Moreover, it documents their next incredible journey … to America. We watch as they are welcomed to new homes and jobs in a world beyond anything they’ve imagined. Electric lights! Apartment buildings! Rummaging through a refrigerator, the boys are delighted to find a bottle of Pepsi. “We have this in our country. Only there it is called … Coca-Cola!”
This new life brings hardships of its own — loneliness, alienation, confusion. But the Lost Boys’ gratitude for simple things will humble those of us accustomed to comfort and opportunity. (Available on DVD.)
Iranian filmmaker Jafar Panahi is winning acclaim for Offside, a light-hearted new drama set in and around Tehran’s Azadi stadium while Iran plays Bahrain in pursuit of the World Cup.
On the edge of the roaring crowd, a group of young Iranian women disguised as men have been detained by police for trying to enter the stadium. Under the rule of the Islamic Republic in Iran, women are not allowed to attend sporting events due to the risk of overhearing men’s crude language. But these spirited ladies just want a chance to cheer on their home team.
While it is a serious subject, and we feel the pain of these frustrated young women, the film is full of witty exchanges, memorable personalities, and perspectives on the struggles that Iranian men face as well. (Available on DVD.)
Into Great Silence
German filmmaker Philip Gröning asked the Carthusian monks, the strictest order of the Catholic Church, if he could be the first to film their daily routines.
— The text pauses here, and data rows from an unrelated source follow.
(** C6: The type of a function call.  With a callee and arguments that are typed safely and do
    not change which function is being checked, every call of a function other than that one,
    of a generic, variadic, deprecated, compile-time or built-in function, a macro, a variant of
    an enum or a value of a function type, keeps the invariant and gives null or a type that
    exists.  (A call of the function being checked is left out: moving an argument into it adds
    to the vector the ownership effects are iterating over.) *)
Theorem fnCall_safe kp e f kc callee es ks args N s :
  calls_safe kp → ok g N s → 0 < N → calls_known ct s → key s ≠ f →
  N + sum_list ks + kc + kp + sig_levels f < fuel → length es = length args →
  types_safely kc callee → keyed callee → Forall2 types_safely ks args → Forall keyed args →
  match fnCall g ct fuel position e f callee es args s with
  | ROk p s' => grows s s' ∧ ok g (N + sum_list ks + kc + kp + sig_levels f) s' ∧ known p s'
  | RThrow _ s' => grows s s'
  | _ => False
  end.
Proof.
  intros Hcs Hok Hpos Hct Hk HN Hes Hcallee Hkc Ha Hka.
  change (ends s (fnCall g ct fuel position e f callee es args) (N + sum_list ks + kc + kp + sig_levels f)).
  unfold fnCall. set (N1 := N + sum_list ks) in *.
  eapply (ends_bind _ _ _ N1 _ (λ l s, all_known l s ∧ length l = length args)).
  { apply (runs_safe _ N); [|by apply keyed_sequence|done]. intros s1 Hg Hok1.
    pose proof (safe_args ks args Ha s N Hpos ltac:(lia) s1 Hg Hok1) as H1. pose proof (sequence_length args s1) as H2.
    fold N1 in H1. destruct (sequence args s1); try done. destruct H1 as (? & ? & ?). by split_and!. }
  intros argTypes s1 Hg1 Hok1 Hk1 [Hargs Hlen]. raise.
  eapply (ends_bind _ _ _ N1 _ (λ r _, ∀ j, r = Some j → j < length argTypes)).
  { apply (runs_safe _ N1); [apply safe_findVoid; (done || lia)|apply keyed_findVoid|done]. }
  intros v s2 Hg2 Hok2 Hk2 Hv. raise. cbv beta in Hv.
  assert (Hat : ∀ i msg s', ok g N1 s' → i < length argTypes →
    ends s' (errorAt position es i msg;; mret None) (N1 + kc + kp + sig_levels f)).
  { intros i msg s' Hok' Hi. apply (ends_safe _ N1 N1); [|lia|done].
    eapply (safe_bind _ _ _ N1 _ _ _ any); [apply safe_errorAt; lia|]. intros. by step. }
  destruct v as [i|]; [apply Hat; [done|by apply Hv]|].
  eapply (ends_bind _ _ _ N1 _ (λ r _, ∀ j, r = Some j → j < length argTypes)).
  { apply (runs_safe _ N1); [| |done]; destruct (_ && _).
    - apply safe_findCharPointer; (done || lia).
    - by intros s' Hs' Hok'.
    - apply keyed_findCharPointer.
    - apply keyed_ret. }
  intros cp s3 Hg3 Hok3 Hk3 Hcp. raise. destruct cp as [i|]; [apply Hat; [done|by apply Hcp]|].
  assert (Hup : ∀ m n, ends s3 m n → n ≤ N1 + kc + kp + sig_levels f → ends s3 m (N1 + kc + kp + sig_levels f)).
  { intros m n Hm Hle. unfold ends in *. destruct (m s3); try done. destruct Hm as (? & ? & ?).
    split_and!; [done|by eapply ok_mono|done]. }
  assert (Hks : key s3 ≠ f) by congruence. unfold named at 1. destruct (bool_decide (f = "")) eqn:Hf.
  - unfold named. rewrite Hf.
    eapply ends_bind; [apply (runs_safe _ N1); [apply Hcallee; lia|done|done]|]. intros t s4 Hg4 Hok4 Hk4 Ht. raise.
    eapply (ends_calledByType _ (N1 + kc)); [done|done|lia|lia|congruence|done|done].
  - destruct (genericFuncTemplates_ ct !! f) as [tmpl|] eqn:Htm.
    { eapply Hup; [by apply (ends_genericCall s3 N1 kp); [|..]; (done || lia)|lia]. }
    unfold named at 1. rewrite Hf. destruct (injectedVariants_ ct !! f) as [iv|] eqn:Hiv.
    { apply (ends_safe _ N1 N1); [|lia|done]. apply safe_variantCall; first [lia|done|by exists f]. }
    unfold named at 1. rewrite Hf. destruct (cFunctionLikeMacros_ ct !! f) as [params|].
    { apply (ends_safe _ N1 N1); [apply safe_macroCall|lia|done]. }
    eapply ends_bind; [apply (runs_safe _ N1); [apply Hcallee; lia|done|done]|]. intros t s4 Hg4 Hok4 Hk4 Ht. raise.
    eapply (ends_calledByType _ (N1 + kc)); [done|done|lia|lia|congruence|done|done].
Qed.
End calls.

(** ** [(5).abs()] and a call of a function that is not declared *)

Definition exampleCalls : CallTables := {|
  structMethods_ := ∅;
  traitRegistry_ := {| tg_traits := ∅; tg_impls := ∅ |};
  methodRegistry_ := newMethodRegistry;
  extTypeRegistry_ := newExtendedTypeRegistry;
  genericFuncTemplates_ := ∅;
  injectedVariants_ := ∅;
  cFunctionLikeMacros_ := {[ "KEY_F" := ["n"] ]};
  isDeprecated := λ _, false;
  comptimeType := λ _, None;
  cBindings_ := None |}.

Definition noPosition (e : expr) : context := None.

Lemma exampleCalls_known s : calls_known exampleCalls s.
Proof. intros p [x ms m H|x ms m H|x y m impl tm H|x iv H|x iv f H]; cbn in H; by rewrite lookup_empty in H. Qed.

Lemma lookup_types_safely g fuel n : types_safely g fuel 0 (lookupT n).
Proof. intros s0 N _ _. rewrite Nat.add_0_r. apply safe_lookup. Qed.

Lemma mret_safely g (N : nat) s0 : safe g s0 N (mret 0%Z : T Z) (N + 0) any.
Proof. rewrite Nat.add_0_r. apply safe_ret. Qed.

Notation exampleMethod := (methodCall exampleCalls 5 noPosition (EIdent "x") (lookupT "int32") (mret 0%Z) "abs" [] startTyper).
That was in 1984. Almost 20 years later, they consented.
Watching Into Great Silence, viewers tour the extraordinary Grande Chartreuse monastery to observe the monks — and perhaps even join them — in prayer. If this sounds like a strange subject for a film, wait until you see the glory of the French Alps outside Grenoble, which tower over this medieval enclave, and the unforgettable faces of the monks, which express their deep, unspoken longings for communion with God.
At almost three hours long, the film tests viewers’ patience. Gröning’s subjects have taken a vow of silence; we only hear their voices during prayer, chants, and an occasional “day off” when they can chat. But the quiet leaves us profoundly aware of what these men sacrifice, and it may reveal just a taste of what they gain.